─── DATASET RECORDS
(* ===== verification/EndToEndBidir.v ===== *)
(** Bidirectional calls from end to end: a client of this library and a server of
    this library that both write and read. *)

From S2P Require Import Prelude Errors Effects FutureUtils FutureStorage Future Grpc.
From S2P Require Import StreamStorage StreamLaws CallHandler ServerStreaming ServerStreamingLaws.
From S2P Require Import BidirStreaming BidirLaws.
From S2P Require Import Client ClientReader ClientBidir ClientBidirLaws EndToEnd.

(** Batches that only receive carry no message and no status. *)
Lemma sent_of_control (bs : list batch) :
  sent_messages bs = sent_messages (filter is_control bs) ∧
  sent_status bs = sent_status (filter is_control bs).
Proof.
  unfold sent_messages, sent_status.
  assert (omap op_message (bs ≫= batch_ops) = omap op_message (filter is_control bs ≫= batch_ops) ∧
          omap op_status (bs ≫= batch_ops) = omap op_status (filter is_control bs ≫= batch_ops))
    as [-> ->]; [|done].
  induction bs as [|b bs [IH1 IH2]]; [done|]. rewrite filter_cons, bind_cons, !omap_app.
  destruct (decide (is_control b)) as [Hb|Hb]; [by rewrite bind_cons, !omap_app, IH1, IH2|].
  assert (omap op_message (batch_ops b) = [] ∧ omap op_status (batch_ops b) = []) as [-> ->]; [|done].
  unfold is_control in Hb. destruct b as [ops fl]. simpl in *.
  induction ops as [|[n [?|?| |? ?| | | |]] ops IH]; simpl in *; try done; by apply IH.
Qed.

Section Bidir.
Context {ReqT RepT H U H' U' : Type} `{!Serializer ReqT, !Serializer RepT}.
Context `{!SerializerOk ReqT, !SerializerOk RepT}.
Context `{!FutureHandler unit H U, !FutureHandler unit H' U'} {transport : Transport}.

(** *** What each side sends *)

Lemma bidir_requests_sent (vs : list ReqT) :
  sent_messages (cb_metadata :: (cb_message <$> vs) ++ [cb_close; cb_status]) = serialize <$> vs.
Proof.
  destruct (messages_of_messages vs) as [Hm _]. unfold sent_messages in *.
  rewrite bind_cons, bind_app, !omap_app.
  change (cb_message <$> vs) with ((λ v : ReqT, Batch [op_send_message (serialize v)] 1) <$> vs).
  assert (((λ v : ReqT, Batch [op_send_message (serialize v)] 1) <$> vs) ≫= batch_ops =
          (message_batch <$> vs) ≫= batch_ops) as ->.
  { clear Hm. induction vs as [|v vs IH]; [done|]. rewrite !fmap_cons, !bind_cons, IH. done. }
  rewrite Hm. simpl. by rewrite app_nil_r.
Qed.

Lemma bidir_replies_sent md (vs : list RepT) :
  let bs := bd_handshake md :: (bd_message <$> vs) ++ [bd_end] in
  sent_messages bs = serialize <$> vs ∧ sent_status bs = Some (GRPC_STATUS_OK, "").
Proof.
  destruct (messages_of_messages vs) as [Hm Hs]. unfold sent_messages, sent_status in *.
  cbv zeta. rewrite bind_cons, bind_app, !omap_app.
  assert ((bd_message <$> vs) ≫= batch_ops = (message_batch <$> vs) ≫= batch_ops) as ->.
  { clear Hm Hs. induction vs as [|v vs IH]; [done|]. rewrite !fmap_cons, !bind_cons, IH. done. }
  rewrite Hm, Hs. simpl. by rewrite app_nil_r.
Qed.

(** *** What each side receives *)

Definition received_requests (evs : list (bidir_event RepT)) : list byte_buffer :=
  omap (λ ev, match ev with BD_received o => o | _ => None end) evs.

Definition received_replies (evs : list (cb_event (ReqT:=ReqT) (H:=H))) : list byte_buffer :=
  omap (λ ev, match ev with CB_received o => o | _ => None end) evs.

Definition received_status (evs : list (cb_event (ReqT:=ReqT) (H:=H))) :
  option (grpc_status_code * string) :=
  head (omap (λ ev, match ev with CB_status st er => Some (st, default "" er) | _ => None end) evs).

Definition attachments (evs : list (cb_event (ReqT:=ReqT) (H:=H))) : list (queue * H) :=
  omap (λ ev, match ev with CB_attach q h => Some (q, h) | _ => None end) evs.

Lemma deserialize_all {T} `{!Serializer T, !SerializerOk T} (raws : list byte_buffer) (vs vs' : list T) :
  Forall2 (λ raw v, deserialize raw = Some v) raws vs → raws = serialize <$> vs' → vs = vs'.
Proof.
  intros Hall ->. revert vs Hall. induction vs' as [|v' vs' IH]; intros vs Hall.
  - by apply Forall2_nil_inv_l in Hall.
  - apply Forall2_cons_inv_l in Hall as (v & vs1 & Hv & Hall & ->).
    rewrite deserialize_serialize in Hv. injection Hv as <-. f_equal. by apply IH.
Qed.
──────
PROBLEM TO WORK ON: Reproduce the entire listing above exactly, leaving nothing out.

RESULT:
(* ===== verification/EndToEndBidir.v ===== *)
(** Bidirectional calls from end to end: a client of this library and a server of
    this library that both write and read. *)

From S2P Require Import Prelude Errors Effects FutureUtils FutureStorage Future Grpc.
From S2P Require Import StreamStorage StreamLaws CallHandler ServerStreaming ServerStreamingLaws.
From S2P Require Import BidirStreaming BidirLaws.
From S2P Require Import Client ClientReader ClientBidir ClientBidirLaws EndToEnd.

(** Batches that only receive carry no message and no status. *)
Lemma sent_of_control (bs : list batch) :
  sent_messages bs = sent_messages (filter is_control bs) ∧
  sent_status bs = sent_status (filter is_control bs).
Proof.
  unfold sent_messages, sent_status.
  assert (omap op_message (bs ≫= batch_ops) = omap op_message (filter is_control bs ≫= batch_ops) ∧
          omap op_status (bs ≫= batch_ops) = omap op_status (filter is_control bs ≫= batch_ops))
    as [-> ->]; [|done].
  induction bs as [|b bs [IH1 IH2]]; [done|]. rewrite filter_cons, bind_cons, !omap_app.
  destruct (decide (is_control b)) as [Hb|Hb]; [by rewrite bind_cons, !omap_app, IH1, IH2|].
  assert (omap op_message (batch_ops b) = [] ∧ omap op_status (batch_ops b) = []) as [-> ->]; [|done].
  unfold is_control in Hb. destruct b as [ops fl]. simpl in *.
  induction ops as [|[n [?|?| |? ?| | | |]] ops IH]; simpl in *; try done; by apply IH.
Qed.

Section Bidir.
Context {ReqT RepT H U H' U' : Type} `{!Serializer ReqT, !Serializer RepT}.
Context `{!SerializerOk ReqT, !SerializerOk RepT}.
Context `{!FutureHandler unit H U, !FutureHandler unit H' U'} {transport : Transport}.

(** *** What each side sends *)

Lemma bidir_requests_sent (vs : list ReqT) :
  sent_messages (cb_metadata :: (cb_message <$> vs) ++ [cb_close; cb_status]) = serialize <$> vs.
Proof.
  destruct (messages_of_messages vs) as [Hm _]. unfold sent_messages in *.
  rewrite bind_cons, bind_app, !omap_app.
  change (cb_message <$> vs) with ((λ v : ReqT, Batch [op_send_message (serialize v)] 1) <$> vs).
  assert (((λ v : ReqT, Batch [op_send_message (serialize v)] 1) <$> vs) ≫= batch_ops =
          (message_batch <$> vs) ≫= batch_ops) as ->.
  { clear Hm. induction vs as [|v vs IH]; [done|]. rewrite !fmap_cons, !bind_cons, IH. done. }
  rewrite Hm. simpl. by rewrite app_nil_r.
Qed.

Lemma bidir_replies_sent md (vs : list RepT) :
  let bs := bd_handshake md :: (bd_message <$> vs) ++ [bd_end] in
  sent_messages bs = serialize <$> vs ∧ sent_status bs = Some (GRPC_STATUS_OK, "").
Proof.
  destruct (messages_of_messages vs) as [Hm Hs]. unfold sent_messages, sent_status in *.
  cbv zeta. rewrite bind_cons, bind_app, !omap_app.
  assert ((bd_message <$> vs) ≫= batch_ops = (message_batch <$> vs) ≫= batch_ops) as ->.
  { clear Hm Hs. induction vs as [|v vs IH]; [done|]. rewrite !fmap_cons, !bind_cons, IH. done. }
  rewrite Hm, Hs. simpl. by rewrite app_nil_r.
Qed.

(** *** What each side receives *)

Definition received_requests (evs : list (bidir_event RepT)) : list byte_buffer :=
  omap (λ ev, match ev with BD_received o => o | _ => None end) evs.

Definition received_replies (evs : list (cb_event (ReqT:=ReqT) (H:=H))) : list byte_buffer :=
  omap (λ ev, match ev with CB_received o => o | _ => None end) evs.

Definition received_status (evs : list (cb_event (ReqT:=ReqT) (H:=H))) :
  option (grpc_status_code * string) :=
  head (omap (λ ev, match ev with CB_status st er => Some (st, default "" er) | _ => None end) evs).

Definition attachments (evs : list (cb_event (ReqT:=ReqT) (H:=H))) : list (queue * H) :=
  omap (λ ev, match ev with CB_attach q h => Some (q, h) | _ => None end) evs.

Lemma deserialize_all {T} `{!Serializer T, !SerializerOk T} (raws : list byte_buffer) (vs vs' : list T) :
  Forall2 (λ raw v, deserialize raw = Some v) raws vs → raws = serialize <$> vs' → vs = vs'.
Proof.
  intros Hall ->. revert vs Hall. induction vs' as [|v' vs' IH]; intros vs Hall.
  - by apply Forall2_nil_inv_l in Hall.
  - apply Forall2_cons_inv_l in Hall as (v & vs1 & Hv & Hall & ->).
    rewrite deserialize_serialize in Hv. injection Hv as <-. f_equal. by apply IH.
Qed.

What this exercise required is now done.